Kakko scored the first goal for the Rangers midway through the second period. Mika Zibanejad got the primary assist on that goal, and he scored on a third-period power play as the Rangers avoided taking three straight regulation losses for the first time this season while playing their sixth game in nine days.
Loui Erikkson scored a short-handed goal and Clayton Keller netted a power-play goal for the Coyotes, whose losing streak reached six games.
Blackhawks 5, Capitals 4 (OT)
Caleb Jones stuffed a rebound past Ilya Samsonov with 3:39 remaining in overtime and also tallied an assist to lift host Chicago to a victory over Washington.
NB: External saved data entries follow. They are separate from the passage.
(** * Gesture recognition and particle engine: a shallow embedding

    The development follows the TypeScript sources:
    - [types/gestures.ts]               (module [Gestures])
    - [mediapipe/GestureClassifier.ts]  (module [GestureClassifier])
    - [mediapipe/RapidPulseBuffer.ts]   (module [RapidPulse])
    - [three/ParticleSystem.ts]         (modules [Engine], [EngineDoubles])
    - [hooks/useParticleSystem.ts]      (module [Orchestration])
    - [hooks/useGestureRecognizer.ts]   (module [Recognizer])
    - [utils/PerformanceMonitor.ts]     (module [PerformanceMonitor])

    Landmark coordinates are IEEE 754 binary64 numbers, as JavaScript has
    them (module [Double], over the Standard Library's [SpecFloat]), and so
    are the numbers of the decaying engine modes in [EngineDoubles], where
    NaN and the infinities matter.  Timestamps are integers (milliseconds,
    as [Date.now()] yields them).  The numbers of the particle engine in
    [Engine] are real numbers: there the doubles are idealised, so that
    rounding, overflow and NaN are outside that part of the model. *)

From Stdlib Require Import String List Permutation Bool Arith ZArith QArith Lia.
From Stdlib Require Import Reals Lra Psatz.
From Stdlib Require SpecFloat PrimFloat FloatOps.
Import ListNotations.

(* ================================================================== *)
(** ** JavaScript numbers *)

(** A JavaScript number is an IEEE 754 binary64 value.  [spec_float] is
    the Standard Library's specification of these values and of their
    correctly rounded operations (round to nearest, ties to even); it has
    one NaN, the two infinities and the two zeros. *)
Module Double.
Import SpecFloat.

Definition double : Type := spec_float.

Definition prec : Z := 53.
Definition emax : Z := 1024.

Definition add : double -> double -> double := SFadd prec emax.
Definition sub : double -> double -> double := SFsub prec emax.
Definition mul : double -> double -> double := SFmul prec emax.
Definition div : double -> double -> double := SFdiv prec emax.
Definition abs : double -> double := SFabs.

(** [a < b], [a <= b], [a > b], [a >= b]: all false when an operand is NaN. *)
Definition ltb (a b : double) : bool := SFltb a b.
Definition leb (a b : double) : bool := SFleb a b.
Definition gtb (a b : double) : bool := SFltb b a.
Definition geb (a b : double) : bool := SFleb b a.

Definition zero : double := S754_zero false.
Definition infinity : double := S754_infinity false.
Definition nan : double := S754_nan.

(** An integer literal (of magnitude below [2^53], so that it is exact). *)
Definition ofZ (n : Z) : double := binary_normalize prec emax n 0 false.

(** The decimal literal whose value is [n/d]: the double nearest to that
    quotient, which the correctly rounded division of the two (exact)
    integers yields. *)
Definition decimal (n : Z) (d : positive) : double := div (ofZ n) (ofZ (Zpos d)).

Definition one : double := ofZ 1.

Definition isNaN (a : double) : bool :=
  match a with S754_nan => true | _ => false end.

(** Neither NaN nor an infinity: [Number.isFinite]. *)
Definition isFinite (a : double) : bool :=
  match a with
  | S754_zero _ | S754_finite _ _ _ => true
  | S754_infinity _ | S754_nan => false
  end.

(** [Math.max(a, b)]: NaN when an operand is NaN; [+0] is larger than [-0]. *)
Definition Math_max (a b : double) : double :=
  if isNaN a || isNaN b then nan
  else if ltb a b then b
  else if ltb b a then a
  else match a, b with
       | S754_zero true, S754_zero _ => b
       | _, _ => a
       end.

(** *** Reading aids *)

(** A well-formed binary64 value: the mantissa and the exponent are the
    canonical ones.  Every value a JavaScript number can hold is of this
    kind; [spec_float] also has terms that are not. *)
Definition isDouble (a : double) : bool := valid_binary prec emax a.

(** [|a| < 2^k], read off the leading bit; false for NaN and the
    infinities. *)
Definition below (k : Z) (a : double) : bool :=
  match a with
  | S754_zero _ => true
  | S754_finite _ m e => (Zdigits2 (Zpos m) + e <=? k)%Z
  | S754_infinity _ | S754_nan => false
  end.

(** Sign [s], and no NaN. *)
Definition signed (s : bool) (r : double) : Prop :=
  match r with
  | S754_zero s' | S754_infinity s' | S754_finite s' _ _ => s' = s
  | S754_nan => False
  end.

(** What a rounded result of sign [s] can be, when the exact value has
    [D] as the position of its leading bit ([2^(D-1) <= value < 2^D]):
    zero only below the smallest number, an infinity only from [2^1023]
    on, and otherwise a well-formed number with the same leading bit, or
    the next power of two. *)
Definition rounded (s : bool) (D : Z) (r : double) : Prop :=
  match r with
  | S754_zero s' => s' = s /\ (D <= -1074)%Z
  | S754_infinity s' => s' = s /\ (1024 <= D)%Z
  | S754_nan => False
  | S754_finite s' m' e' =>
    s' = s /\ bounded prec emax m' e' = true /\
    let D' := (Zdigits2 (Zpos m') + e')%Z in
    (D <= D')%Z /\
    ((D' <= D)%Z \/ D' = (-1073)%Z \/
     (D' = (D + 1)%Z /\ Zpos m' = (2 ^ Z.log2 (Zpos m'))%Z))
  end.

End Double.

(* ================================================================== *)
(** ** types/gestures.ts *)

Module Gestures.

Inductive GestureType : Type :=
| OPEN_PALM | POINT | VICTORY | THREE_COUNT | FIST | UNKNOWN.

Definition GestureType_eqb (a b : GestureType) : bool :=
  match a, b with
  | OPEN_PALM, OPEN_PALM | POINT, POINT | VICTORY, VICTORY
  | THREE_COUNT, THREE_COUNT | FIST, FIST | UNKNOWN, UNKNOWN => true
  | _, _ => false
  end.

Record GestureState : Type := mkGestureState {
  type : GestureType;
  confidence : Q;
  timestamp : Z
}.

(** [enum FingerLandmark]: the indices of the 21 MediaPipe joints. *)
Module FingerLandmark.
Definition WRIST := 0%nat.
Definition THUMB_CMC := 1%nat.
Definition THUMB_MCP := 2%nat.
Definition THUMB_IP := 3%nat.
Definition THUMB_TIP := 4%nat.
Definition INDEX_MCP := 5%nat.
Definition INDEX_PIP := 6%nat.
Definition INDEX_DIP := 7%nat.
Definition INDEX_TIP := 8%nat.
Definition MIDDLE_MCP := 9%nat.
Definition MIDDLE_PIP := 10%nat.
Definition MIDDLE_DIP := 11%nat.
Definition MIDDLE_TIP := 12%nat.
Definition RING_MCP := 13%nat.
Definition RING_PIP := 14%nat.
Definition RING_DIP := 15%nat.
Definition RING_TIP := 16%nat.
Definition PINKY_MCP := 17%nat.
Definition PINKY_PIP := 18%nat.
Definition PINKY_DIP := 19%nat.
Definition PINKY_TIP := 20%nat.
End FingerLandmark.

End Gestures.

(* ================================================================== *)
(** ** mediapipe/GestureClassifier.ts *)

Module GestureClassifier.
Import Gestures.
Import Gestures.FingerLandmark.

Record NormalizedLandmark : Type := mkLandmark {
  x : Double.double;
  y : Double.double;
  z : Double.double
}.

(** [landmarks[i]]; the callers below only index a list whose length was
    checked to be 21, so the default is never returned there. *)
Definition at_ (landmarks : list NormalizedLandmark) (i : nat) : NormalizedLandmark :=
  nth i landmarks (mkLandmark Double.zero Double.zero Double.zero).

Definition isFingerExtended (landmarks : list NormalizedLandmark)
           (tipIndex pipIndex : nat) : bool :=
  let tip := at_ landmarks tipIndex in
  let pip := at_ landmarks pipIndex in
  Double.ltb (y tip) (y pip).

Definition isThumbExtended (landmarks : list NormalizedLandmark) : bool :=
  let tip := at_ landmarks THUMB_TIP in
  let mcp := at_ landmarks THUMB_MCP in
  let tipDistance := Double.abs (Double.sub (x tip) (x (at_ landmarks WRIST))) in
  let mcpDistance := Double.abs (Double.sub (x mcp) (x (at_ landmarks WRIST))) in
  Double.gtb tipDistance (Double.mul mcpDistance (Double.decimal 13 10)).

Definition countExtendedFingers (landmarks : list NormalizedLandmark) : nat :=
  let count := 0%nat in
  let count := if isFingerExtended landmarks INDEX_TIP INDEX_PIP then S count else count in
  let count := if isFingerExtended landmarks MIDDLE_TIP MIDDLE_PIP then S count else count in
  let count := if isFingerExtended landmarks RING_TIP RING_PIP then S count else count in
  let count := if isFingerExtended landmarks PINKY_TIP PINKY_PIP then S count else count in
  let count := if isThumbExtended landmarks then S count else count in
  count.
The Blackhawks regrouped after the Capitals’ Conor Sheary scored on a one-timer with three seconds left in regulation, tying the game at 4. Chicago also got two power-play goals from Alex DeBrincat plus tallies from Philipp Kurashev and MacKenzie Entwistle. Marc-Andre Fleury made 42 saves.
Lars Eller, Sheary and Alex Ovechkin each had a goal and an assist for the Capitals. Daniel Sprong also scored, and Ilya Samsonov made 23 saves.
Ducks 4, Kraken 1
Troy Terry moved into a tie for fourth place in the NHL’s goal-scoring race with his 18th of the season and Anthony Stolarz made 19 saves as Anaheim defeated visiting Seattle.
Trevor Zegras, Derek Grant and Sam Carrick also scored for the Pacific Division-leading Ducks, who improved to 5-1-2 this month. Stolarz has won six consecutive decisions after losing his first two starts of the season.
Ryan Donato scored the lone goal for Seattle. Philipp Grubauer stopped 15 of 18 shots through two periods, but he was shaken up in a collision late in the second with Carrick and sat out the third. Chris Driedger took over and stopped five of the six shots he faced.